= Asaf Savaş Akat =

Turkish economist and academic (born 1943)

Asaf Savaş Akat (born 3 February 1943) is a Turkish economist and academic. He served as rector of Istanbul Bilgi University from 1996 to 1998, where he remains a professor.

==Early life and education==
Akat attended Levent Primary School in Istanbul beginning in 1954. In 1961, he studied at Redondo Union High School in Redondo Beach, California, and in 1962 continued his secondary education at Galatasaray High School in Istanbul. During his high school years, he played the saxophone in the band Kafadarlar, formed by Barış Manço. He completed his undergraduate and doctoral studies at Istanbul University and earned a master’s degree in economics from the University of East Anglia in 1968. He also undertook research studies at the London School of Economics.

==Career==
He began his academic career in 1966 at Istanbul University Faculty of Economics, where he became a professor in 1980. In 1973, he became associate professor of economics at the same institution. During 1974–75, he was at National Security Academy, Istanbul, Turkey, as a member of teaching staff during military service. In 1980 he became professor of economics at Istanbul University. In 1982 he resigned from the Istanbul University Faculty of Economics.

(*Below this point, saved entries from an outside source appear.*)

Lemma store_from_view (xs : list Item) : forall n m,
  (fun i => store_from n xs m !! i) <$> seq n (length xs) = Some <$> xs.
Proof.
  induction xs as [|x xs IH]; intros n m; simpl; [done|].
  rewrite store_from_lookup_lt by lia.
  rewrite lookup_insert_eq. f_equal. apply IH.
Qed.

Lemma length_items (c : Collection) : length (items c) = col_length c.
Proof. unfold items. by rewrite length_fmap, length_seq. Qed.

Lemma items_push (c : Collection) (xs : list Item) :
  items (push c xs) = items c ++ (Some <$> xs).
Proof.
  unfold items, push; simpl.
  rewrite seq_app, fmap_app. f_equal.
  - apply list_fmap_ext. intros k i Hk.
    apply lookup_seq in Hk as [-> Hlt]. apply store_from_lookup_lt. lia.
  - apply store_from_view.
Qed.

Lemma items_set_length_0 (c : Collection) : items (set_length 0 c) = [].
Proof. reflexivity. Qed.

Lemma items_set_loadingState (s : LoadingState) (c : Collection) :
  items (set_loadingState s c) = items c.
Proof. reflexivity. Qed.

(** ** Preservation of the invariant *)

Lemma lookup_insert_cases {A} (l : list A) (a b : nat) (x y : A) :
  <[a := x]> l !! b = Some y ->
  (b = a /\ y = x) \/ (b <> a /\ l !! b = Some y).
Proof.
  intros H. destruct (decide (b = a)) as [->|Hne].
  - left. split; [done|].
    assert (a < length l) as Hlt.
    { apply lookup_lt_Some in H. by rewrite length_insert in H. }
    rewrite list_lookup_insert_eq in H by done. congruence.
  - right. split; [done|]. by rewrite list_lookup_insert_ne in H.
Qed.

Lemma wf_empty_world : wf empty_world.
Proof.
  split; simpl; try done.
Qed.

Lemma wf_more (w : World) : wf w -> wf (snd (more w)).
Proof.
  intros Hw. unfold more. destruct (moreQ (col w)) as [p|] eqn:Hq; [done|].
  simpl. split; simpl.
  - intros a t Ha. apply lookup_app_Some in Ha as [Ha|[Hge Ha]].
    + pose proof (wf_attempts w Hw a t Ha) as Hok.
      assert (finallyP t <> None) as Hfin.
      { intros Hn. apply (ok_current _ _ _ Hok) in Hn. congruence. }
      apply lookup_lt_Some in Ha as Hlt.
      destruct Hok as [Hc ? Hft ? ? ? ?]. split; simpl; try done.
      split; [done|]. intros [=]. lia.
    + apply list_lookup_singleton_Some in Ha as [Ha <-].
      assert (a = length (attempts w)) as -> by lia.
      split; simpl; try done.
      intros _ Hl. by apply (wf_loading w Hw).
  - intros p [= <-]. rewrite length_app. simpl. lia.
  - apply (wf_loading w Hw).
  - rewrite fmap_app. simpl. by rewrite (wf_queried w Hw).
Qed.

Lemma wf_refresh (w : World) : wf w -> wf (snd (refresh w)).
Proof.
  intros Hw. unfold refresh. apply wf_more. split; simpl.
  - intros a t Ha. destruct (wf_attempts w Hw a t Ha). by split.
  - apply (wf_moreQ w Hw).
  - done.
  - apply (wf_queried w Hw).
Qed.

Lemma handler_moreQ (t : Attempt) (o : QOutcome) (c : Collection) :
  moreQ (fst (run_handler t o c)) = moreQ c.
Proof. by destruct o. Qed.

In 1989, he was lecturer in economics at the Marmara University, Istanbul. In 1993, he was professor of economics at the Faculty of Economics of the Istanbul University. In 1994, he founded the academic board of the Istanbul School of International Studies. In 1996, he was the rector of Istanbul Bilgi University. In 1998, he became Professor of Economics at Istanbul Bilgi University. Until 2009, Akat was one of the faces of
Ekodiyalog, a popular television program on economics.

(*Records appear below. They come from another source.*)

(** * The accounting calculation engine of [streamlit_app.py]

    A shallow embedding of the calculation routines of the Streamlit
    accounting assistant: [format_currency], the validators
    [validate_positive_number] and [validate_gst_rate], [solve_equation]
    with its summary table, [calculate_and_display_gst], the journal-entry
    handlers, the custom entry form and [display_journal_entry] with its
    table.

    The Python code computes on [float]s (the values of [st.number_input]).
    The routines are embedded once, over an interface [Number] of the
    arithmetic they use, and the interface is instantiated twice:
    - [float_number]: IEEE 754 binary64, the arithmetic the program runs on;
    - [Q_number]: exact rationals, the arithmetic the program approximates.
    Statements that hold for every [Number] hold for the program as it runs.
    Statements that need laws of arithmetic are stated over [Q_number], and
    over [float_number] where they could be derived from the specification
    of the primitive floats ([FloatAxioms] over [SpecFloat]). *)

From Stdlib Require Import ZArith QArith Qabs Qround Lqa Lia Bool List String Ascii.
From Stdlib Require Import Permutation.
From Stdlib Require Import PrimFloat FloatOps SpecFloat FloatAxioms Uint63.
From Stdlib Require DecimalString.
Import ListNotations.

(** ** Numbers *)

Declare Scope num_scope.
Delimit Scope num_scope with num.

(** The operations the program applies to its amounts.  [of_Z] is the value
    of a Python [int] where the program mixes it with floats (the literals
    [0], [1], [2], [100], [100000], [10000000], and the GST rate of the
    select box); [tol] is the float literal [0.01]; [fmt2] is the format
    specification [f"{x:,.2f}"]. *)
Class Number (F : Type) : Type := {
  of_Z : Z -> F;
  tol : F;
  add : F -> F -> F;
  sub : F -> F -> F;
  mul : F -> F -> F;
  div : F -> F -> F;
  abs : F -> F;
  eqb : F -> F -> bool;
  ltb : F -> F -> bool;
  leb : F -> F -> bool;
  fmt2 : F -> string
}.

Infix "+" := add : num_scope.
Infix "-" := sub : num_scope.
Infix "*" := mul : num_scope.
Infix "/" := div : num_scope.
Infix "==" := eqb (at level 70, no associativity) : num_scope.
Infix "<?" := ltb : num_scope.
Infix "<=?" := leb : num_scope.

(** Python's [x != y], [x > y], [x >= y] on numbers. *)
Definition neb {F} `{Number F} (x y : F) : bool := negb (eqb x y).
Definition gtb {F} `{Number F} (x y : F) : bool := ltb y x.
Definition geb {F} `{Number F} (x y : F) : bool := leb y x.

(** Truthiness of a number: [bool(x)] is [x != 0]. *)
Definition truthy {F} `{Number F} (x : F) : bool := neb x (of_Z 0).

(** Truthiness of an optional number: [None] is falsy. *)
Definition otruthy {F} `{Number F} (x : option F) : bool :=
  match x with
  | Some v => truthy v
  | None => false
  end.

(** [a or b] on optional numbers. *)
Definition por {F} `{Number F} (a b : option F) : option F :=
  if otruthy a then a else b.

(** ** Text: decimal rendering and [str.rstrip] *)

Definition digit_char (d : Z) : ascii := ascii_of_nat (48 + Z.to_nat d).

(** Decimal digits of a natural number, most significant first. *)
Definition digits_of (n : Z) : list ascii :=
  list_ascii_of_string (DecimalString.NilZero.string_of_uint (N.to_uint (Z.to_N n))).

(** The thousands separator of the format option [,], on the digits taken
    least significant first: a comma after every third digit that has a
    digit after it. *)
Fixpoint commas (l : list ascii) : list ascii :=
  match l with
  | a :: b :: c :: ((_ :: _) as rest) => a :: b :: c :: ","%char :: commas rest
  | _ => l
  end.

Definition grouped (n : Z) : list ascii := rev (commas (rev (digits_of n))).

(** Rounding to the nearest integer, ties to even: the rounding of the
    [f] presentation type, which rounds the exact value of the float. *)
Definition round_half_even (q : Q) : Z :=
  let f := Qfloor q in
  let r := (q - inject_Z f)%Q in
  match (r ?= 1 # 2)%Q with
  | Lt => f
  | Gt => (f + 1)%Z
  | Eq => if Z.even f then f else (f + 1)%Z
  end.

(** [f"{x:,.2f}"] for a rational [x]. *)
Definition fmt2_Q (x : Q) : string :=
  let n := round_half_even (Qabs x * 100)%Q in
  let body := (grouped (n / 100) ++ "."%char
               :: digit_char ((n mod 100) / 10) :: digit_char (n mod 10) :: nil)%Z%list in
  string_of_list_ascii (if Qlt_le_dec x 0 then "-"%char :: body else body).

(** [s.rstrip(c)] for a one-character argument. *)
Fixpoint drop_while_eq (c : ascii) (l : list ascii) : list ascii :=
  match l with
  | a :: l' => if Ascii.eqb a c then drop_while_eq c l' else l
  | nil => nil
  end.

Definition rstrip (c : ascii) (s : string) : string :=
  string_of_list_ascii (rev (drop_while_eq c (rev (list_ascii_of_string s)))).

(** ** The two arithmetics *)

(** Exact rationals.  Division by zero never reaches [Qdiv]: the embedding
    raises [ZeroDivisionError] first (see [pdiv]). *)
#[export] Instance Q_number : Number Q := {
  of_Z := inject_Z;
  tol := 1 # 100;
  add := Qplus;
  sub := Qminus;
  mul := Qmult;
  div := Qdiv;
  abs := Qabs;
  eqb := Qeq_bool;
  ltb := fun x y => negb (Qle_bool y x);
  leb := Qle_bool;
  fmt2 := fmt2_Q
}.

(** The exact value of a finite binary64 number. *)
Definition SF2Q (x : spec_float) : option Q :=
  match x with
  | S754_zero _ => Some 0%Q
  | S754_finite s m e =>
      let v := match e with
               | Z0 => inject_Z (Zpos m)
               | Zpos p => inject_Z (Zpos m * 2 ^ Zpos p)
               | Zneg p => Zpos m # (2 ^ p)
               end in
      Some (if s then Qopp v else v)
  | _ => None
  end.

Definition float_of_Z (z : Z) : float :=
  if (z <? 0)%Z then PrimFloat.opp (PrimFloat.of_uint63 (Uint63.of_Z (- z)))
  else PrimFloat.of_uint63 (Uint63.of_Z z).

Definition fmt2_float (x : float) : string :=
  match Prim2SF x with
  | S754_zero s => if s then "-0.00" else "0.00"
  | S754_infinity s => if s then "-inf" else "inf"
  | S754_nan => "nan"
  | S754_finite s m e =>
      match SF2Q (S754_finite s m e) with
      | Some q => fmt2_Q q
      | None => "nan"
      end
  end.

(** IEEE 754 binary64, Python's [float].  [tol] is the double nearest to
    0.01. *)
#[export] Instance float_number : Number float := {
  of_Z := float_of_Z;
  tol := 0x1.47ae147ae147bp-7%float;
  add := PrimFloat.add;
  sub := PrimFloat.sub;
  mul := PrimFloat.mul;
  div := PrimFloat.div;
  abs := PrimFloat.abs;
  eqb := PrimFloat.eqb;
  ltb := PrimFloat.ltb;
  leb := PrimFloat.leb;
  fmt2 := fmt2_float
}.

(** ** Accounting equation: [solve_equation] *)

Section EquationSolver.
Context {F : Type} `{Number F}.
Local Open Scope num_scope.

(** [x is not None and x != 0], the test of the list comprehension that
    counts the known values. *)
Definition supplied (x : option F) : bool :=
  match x with
  | Some v => neb v (of_Z 0)
  | None => false
  end.

Definition known_values (assets liabilities capital : option F) : nat :=
  List.length (filter supplied [assets; liabilities; capital]).

(** The dict [solution]: one optional entry per key the function writes. *)
Record solution_dict : Type := {
  sol_assets : option F;             (* 'Assets' *)
  sol_liabilities : option F;        (* 'Liabilities' *)
  sol_original_capital : option F;   (* 'Original Capital' *)
  sol_adjusted_capital : option F    (* 'Adjusted Capital' *)
}.

Definition empty_solution : solution_dict :=
  {| sol_assets := None; sol_liabilities := None;
     sol_original_capital := None; sol_adjusted_capital := None |}.

(** What step 3 reports. *)
Inductive verdict : Type :=
| Verified             (* st.success "Verified: ..." *)
| EquationImbalance.   (* st.error "Error in calculation - equation doesn't balance!" *)

(** What a run that passes the guard leaves behind: the adjusted capital of
    step 1, the dict of step 2, and the report of step 3 ([None] when the
    step is skipped). *)
Record solve_output : Type := {
  adjusted_capital : option F;
  solution : solution_dict;
  verification : option verdict
}.

Inductive solve_result : Type :=
| InsufficientKnownValues   (* st.error "Please provide at least 2 known values ..."; return *)
| Solved (out : solve_output).

(** Step 1, lines 140-152. *)
Definition adjust_capital (capital : option F)
    (drawings additional_capital profit_loss : F) : option F :=
  match capital with
  | Some c => Some (c + additional_capital - drawings + profit_loss)
  | None => None
  end.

In 28 September 2026, Akat has been awarded the title Emeritus Professor by Istanbul Bilgi University.

==Views==

In one of his November 2011 columns in Vatan, titled as Monetary Politics and Financial Stability (in Turkish), Akat argued that developed countries led by the United States used to have a monopoly on economic theories and practises. Akat believes that the global crisis has changed this radically. Developing countries such as Turkey have begun to seize the initiative. “The fatwa of one global financial centre no longer applies,” he wrote. In his interview with ESI, Akat recalls the 1980s and 1990s when Turkey and its economy were not “on anyone’s map.” He talks about the Turkish economy’s “miraculous transformation” in the last decade, about the pro-business and fiscally conservative AKP
government, and the sustainability of the country’s economic growth.

==Personal life==

He is married to Nilüfer Göle a university professor and an authority on Muslim women’s issues.

==Publications==

He is the author of many publications and three books on economic issues. His latest, İktisadi Analiz (Economic Analysis), was
published in 2009. In his paper The Political Economy of Turkish Inflation (2005) he
researched inflation in Turkey in the 1980s and 1990s.